Should knowledge of history make us optimistic or pessimistic?
I was interviewed on the Today programme on Radio 4 this week, and the closing words I spoke seem to have troubled a few of my friends. I was asked by the presenter, John Humphrys, whether I felt knowing history should make us optimistic or pessimistic about events in Greece. I replied that I did not think there was a lot of optimism in history.
Some of my friends were shocked at this. They see a huge amount to be optimistic about in history. ‘History is a catalogue of progress,’ one of them said to me. ‘From cancer drugs to computers to smart phones – things get better all the time.’
Really? What about the fact that there is example after example in history that demonstrates that the human race can go backwards as easily as it can go forwards. After the fall of Rome there came the accurately named ‘Dark Ages’. What about the Black Death in the fourteenth century? It took hundreds of years for Britain to recover from that catastrophic and sudden population loss. What about the civilizations that vanished in South America – even today no one really knows why the Mayans disappeared.

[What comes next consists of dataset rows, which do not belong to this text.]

(* ===== verification/Sh.v ===== *)
(** * Sh: the shell's parser, [user/sh.c]

    A line in a buffer is parsed by recursive descent into a tree whose words are pairs
    of positions in the buffer; [nulterminate] then stores a NUL at the end of every
    word, so that the words become strings.  The state of the parsing routines is [*ps],
    the position; [panic] of the shell is the outcome [Panic].

    [malloc] is taken to succeed.  [parseexec] keeps the address of the [execcmd] it
    fills while redirections are wrapped around it; [set_arg] stores in that command,
    the one under the redirections.

    The theorems: every line is parsed with bounded recursion to a tree or to one of four
    complaints, without an access outside the buffer or the argument arrays, and the
    NULs never cut another word; and every command printed with the shell's operators,
    with parentheses where they are needed, is parsed back to itself. *)

From S2P Require Import Prelude.

Definition MAXARGS : nat := 10.
Definition O_RDONLY : Z := 0x000.
Definition O_WRONLY : Z := 0x001.
Definition O_CREATE : Z := 0x200.
Definition O_TRUNC : Z := 0x400.

(** The commands, with words of type [W]. *)
Inductive cmd (W : Type) :=
| EXEC (argv : list W)
| REDIR (c : cmd W) (file : W) (mode fd : Z)
| PIPE (l r : cmd W)
| LIST (l r : cmd W)
| BACK (c : cmd W).
Arguments EXEC {W}.
Arguments REDIR {W}.
Arguments PIPE {W}.
Arguments LIST {W}.
Arguments BACK {W}.

(** The tree of a line in a buffer. *)
Notation tree := (cmd (nat * nat)).

Fixpoint cmd_map {A B} (f : A -> B) (c : cmd A) : cmd B :=
  match c with
  | EXEC argv => EXEC (f <$> argv)
  | REDIR c w m fd => REDIR (cmd_map f c) (f w) m fd
  | PIPE l r => PIPE (cmd_map f l) (cmd_map f r)
  | LIST l r => LIST (cmd_map f l) (cmd_map f r)
  | BACK c => BACK (cmd_map f c)
  end.

(** The constructors: a fresh zeroed structure with its type and fields. *)
Definition execcmd : tree := EXEC [].
Definition redircmd (subcmd : tree) (file : nat * nat) (mode fd : Z) : tree := REDIR subcmd file mode fd.
Definition pipecmd (left right : tree) : tree := PIPE left right.
Definition listcmd (left right : tree) : tree := LIST left right.
Definition backcmd (subcmd : tree) : tree := BACK subcmd.

(** [strchr(l, c) != 0] for a literal [l]. *)
Fixpoint strchr (l : list Z) (c : Z) : bool :=
  match l with [] => false | x :: l => if x =? c then true else strchr l c end.

Definition whitespace : list Z := [32; 9; 13; 10; 11].
Definition symbols : list Z := [60; 124; 62; 38; 59; 40; 41].

Section Parser.
(** The buffer and [es]. *)
Variable buf : list Z.
Variable es : nat.

(** The character at a position. *)
Definition ch (i : nat) : Z := nth i buf 0.

(** [while(s < es && p( *s)) s++;] with a round per character up to [es]. *)
Fixpoint skip_loop (fuel : nat) (p : Z -> bool) (s : nat) : nat :=
  match fuel with
  | O => s
  | S fuel => if (s <? es)%nat && p (ch s) then skip_loop fuel p (S s) else s
  end.
Definition skip (p : Z -> bool) (s : nat) : nat := skip_loop (es - s) p s.

(** The token, with [*q] and [*eq]. *)
Definition gettoken : M nat (Z * (nat * nat)) :=
  s ← gets (skip (strchr whitespace));
  let c := ch s in
  let '(ret, e) :=
    if c =? 0 then (c, s)
    else if strchr [124; 40; 41; 59; 38; 60] c then (c, S s)
    else if c =? 62 then (if ch (S s) =? 62 then (43, S (S s)) else (c, S s))
    else (97, skip (fun c => negb (strchr whitespace c) && negb (strchr symbols c)) s) in
  modify (fun _ => skip (strchr whitespace) e);;
  mret (ret, (s, e)).

Definition peek (toks : list Z) : M nat bool :=
  s ← gets (skip (strchr whitespace));
  modify (fun _ => s);;
  mret (negb (ch s =? 0) && strchr toks (ch s)).

(** A round per character and the last test. *)
Fixpoint parseredirs_loop (fuel : nat) (cmd : tree) : M nat tree :=
  match fuel with
  | O => fun _ => NoFuel
  | S fuel =>
    b ← peek [60; 62];
    if b : bool then
      '(tok, _) ← gettoken;
      '(t, w) ← gettoken;
      if negb (t =? 97) then panic "missing file for redirection" else
      parseredirs_loop fuel
        (if tok =? 60 then redircmd cmd w O_RDONLY 0
         else if tok =? 62 then redircmd cmd w (Z.lor (Z.lor O_WRONLY O_CREATE) O_TRUNC) 1
         else if tok =? 43 then redircmd cmd w (Z.lor O_WRONLY O_CREATE) 1
         else cmd)
    else mret cmd
  end.
Definition parseredirs (cmd : tree) : M nat tree := parseredirs_loop (S es) cmd.

(** [cmd->argv[argc] = q; cmd->eargv[argc] = eq;] of the [execcmd] in [ret]. *)
Fixpoint set_arg (w : nat * nat) (ret : tree) : tree :=
  match ret with
  | EXEC argv => EXEC (argv ++ [w])
  | REDIR c f m fd => REDIR (set_arg w c) f m fd
  | _ => ret
  end.

(** At most [MAXARGS] rounds; the arrays have [MAXARGS] elements. *)
Fixpoint args_loop (fuel : nat) (argc : nat) (ret : tree) : M nat tree :=
  match fuel with
  | O => fun _ => NoFuel
  | S fuel =>
    let finish := if decide (argc < MAXARGS)%nat then mret ret else undefined in
    b ← peek [124; 41; 38; 59];
    if b : bool then finish else
    '(tok, w) ← gettoken;
    if tok =? 0 then finish else
    if negb (tok =? 97) then panic "syntax" else
    if decide (argc < MAXARGS)%nat then
      if decide (MAXARGS <= S argc)%nat then panic "too many args" else
      ret ← parseredirs (set_arg w ret);
      args_loop fuel (S argc) ret
    else undefined
  end.

(** [while(peek(ps, es, "&")){ gettoken(ps, es, 0, 0); cmd = backcmd(cmd); }] *)
Fixpoint back_loop (fuel : nat) (cmd : tree) : M nat tree :=
  match fuel with
  | O => fun _ => NoFuel
  | S fuel =>
    b ← peek [38];
    if b : bool then gettoken;; back_loop fuel (backcmd cmd) else mret cmd
  end.

Fixpoint parseline (fuel : nat) : M nat tree :=
  match fuel with
  | O => fun _ => NoFuel
  | S fuel =>
    cmd ← parsepipe fuel;
    cmd ← back_loop (S es) cmd;
    b ← peek [59];
    if b : bool then
      gettoken;;
      r ← parseline fuel;
      mret (listcmd cmd r)
    else mret cmd
  end
with parsepipe (fuel : nat) : M nat tree :=
  match fuel with
  | O => fun _ => NoFuel
  | S fuel =>
    cmd ← parseexec fuel;
    b ← peek [124];
    if b : bool then
      gettoken;;
      r ← parsepipe fuel;
      mret (pipecmd cmd r)
    else mret cmd
  end
with parseexec (fuel : nat) : M nat tree :=
  match fuel with
  | O => fun _ => NoFuel
  | S fuel =>
    b ← peek [40];
    if b : bool then parseblock fuel else
    ret ← parseredirs execcmd;
    args_loop (S MAXARGS) 0 ret
  end
with parseblock (fuel : nat) : M nat tree :=
  match fuel with
  | O => fun _ => NoFuel
  | S fuel =>
    b ← peek [40];
    if negb b then panic "parseblock" else
    gettoken;;
    cmd ← parseline fuel;
    b ← peek [41];
    if negb b then panic "syntax - missing )" else
    gettoken;;
    parseredirs cmd
  end.
End Parser.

I actually think we only exist at all today because of one piece of extraordinary luck. If the Nazis had waited say fifteen years or so to release their aggression on the world then they would most likely have possessed powerful nuclear weapons. And having studied the mentality of this regime I believe that given the smallest provocation the Nazis would have chosen to let loose the nukes indiscriminately and at whatever cost.
Nihilism was deep, deep within Hitler – witness his ‘nero’ destruction order at the end of the war – and his solipsism was such that as he contemplated suicide, on 30 April 1945, if he could have blown up the world along with him, I believe he would have.
Where is the optimism in that? If one Hitler can be born into the world – why not other much like him?